Would you output the entries below only from the line containing "(** What is" through the line containing "Definition work_left (s", exactly as they stand and with both ends included?

• **Data to process**
--- START ---

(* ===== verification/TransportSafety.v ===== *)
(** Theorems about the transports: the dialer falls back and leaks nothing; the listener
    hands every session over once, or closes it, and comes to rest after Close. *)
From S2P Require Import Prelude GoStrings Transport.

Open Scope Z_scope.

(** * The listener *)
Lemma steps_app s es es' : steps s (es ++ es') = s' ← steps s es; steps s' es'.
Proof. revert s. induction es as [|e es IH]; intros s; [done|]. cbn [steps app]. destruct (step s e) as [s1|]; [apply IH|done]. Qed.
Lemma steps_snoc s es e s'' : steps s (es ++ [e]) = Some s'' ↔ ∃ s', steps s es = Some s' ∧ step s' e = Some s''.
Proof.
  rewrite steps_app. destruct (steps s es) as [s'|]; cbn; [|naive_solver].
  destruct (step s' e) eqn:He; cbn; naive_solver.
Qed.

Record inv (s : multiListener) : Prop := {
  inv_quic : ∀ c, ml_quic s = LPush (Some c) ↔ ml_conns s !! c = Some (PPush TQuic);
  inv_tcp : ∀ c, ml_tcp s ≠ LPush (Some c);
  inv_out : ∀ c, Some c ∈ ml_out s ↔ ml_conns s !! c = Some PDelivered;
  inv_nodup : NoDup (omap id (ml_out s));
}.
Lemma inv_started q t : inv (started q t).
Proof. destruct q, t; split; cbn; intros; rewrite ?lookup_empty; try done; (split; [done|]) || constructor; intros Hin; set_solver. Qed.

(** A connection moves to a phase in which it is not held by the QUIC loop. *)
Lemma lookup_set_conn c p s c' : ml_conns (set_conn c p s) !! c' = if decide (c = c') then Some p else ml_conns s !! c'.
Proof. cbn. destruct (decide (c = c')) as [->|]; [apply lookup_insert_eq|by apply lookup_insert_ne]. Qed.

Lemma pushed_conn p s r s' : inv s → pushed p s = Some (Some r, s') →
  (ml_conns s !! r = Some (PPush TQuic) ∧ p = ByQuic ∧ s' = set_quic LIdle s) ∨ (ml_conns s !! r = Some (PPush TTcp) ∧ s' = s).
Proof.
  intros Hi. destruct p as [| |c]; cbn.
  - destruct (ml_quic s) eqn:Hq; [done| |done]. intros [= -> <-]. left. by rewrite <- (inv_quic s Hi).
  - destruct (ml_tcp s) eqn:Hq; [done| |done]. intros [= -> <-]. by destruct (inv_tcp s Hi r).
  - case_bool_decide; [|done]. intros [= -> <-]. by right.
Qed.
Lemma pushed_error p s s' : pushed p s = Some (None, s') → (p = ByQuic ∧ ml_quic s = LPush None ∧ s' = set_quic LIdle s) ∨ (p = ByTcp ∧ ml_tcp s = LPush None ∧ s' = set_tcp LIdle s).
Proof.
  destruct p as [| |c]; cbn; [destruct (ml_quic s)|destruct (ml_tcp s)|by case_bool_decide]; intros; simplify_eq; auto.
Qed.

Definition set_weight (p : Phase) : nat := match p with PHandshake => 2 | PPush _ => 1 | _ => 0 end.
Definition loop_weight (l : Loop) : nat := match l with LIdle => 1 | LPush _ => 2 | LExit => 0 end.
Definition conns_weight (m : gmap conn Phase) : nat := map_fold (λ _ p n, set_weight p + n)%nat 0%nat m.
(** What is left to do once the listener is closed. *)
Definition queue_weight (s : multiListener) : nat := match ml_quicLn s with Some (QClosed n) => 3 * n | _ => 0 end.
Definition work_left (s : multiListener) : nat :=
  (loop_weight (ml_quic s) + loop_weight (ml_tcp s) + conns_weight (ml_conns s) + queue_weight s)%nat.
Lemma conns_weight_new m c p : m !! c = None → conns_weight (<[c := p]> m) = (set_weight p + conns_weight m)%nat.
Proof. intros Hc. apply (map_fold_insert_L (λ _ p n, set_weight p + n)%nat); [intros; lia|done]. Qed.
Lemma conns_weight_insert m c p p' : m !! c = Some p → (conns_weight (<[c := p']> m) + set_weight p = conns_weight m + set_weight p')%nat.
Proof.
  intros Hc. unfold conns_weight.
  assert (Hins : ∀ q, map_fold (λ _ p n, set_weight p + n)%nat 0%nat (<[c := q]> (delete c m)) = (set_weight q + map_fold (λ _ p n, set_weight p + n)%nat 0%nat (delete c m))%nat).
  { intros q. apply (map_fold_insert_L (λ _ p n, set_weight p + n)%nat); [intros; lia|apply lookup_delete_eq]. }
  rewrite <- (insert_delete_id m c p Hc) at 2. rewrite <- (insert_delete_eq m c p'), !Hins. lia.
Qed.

--- END ---

• **Result of this exercise**
(** What is left to do once the listener is closed. *)
Definition queue_weight (s : multiListener) : nat := match ml_quicLn s with Some (QClosed n) => 3 * n | _ => 0 end.
Definition work_left (s : multiListener) : nat :=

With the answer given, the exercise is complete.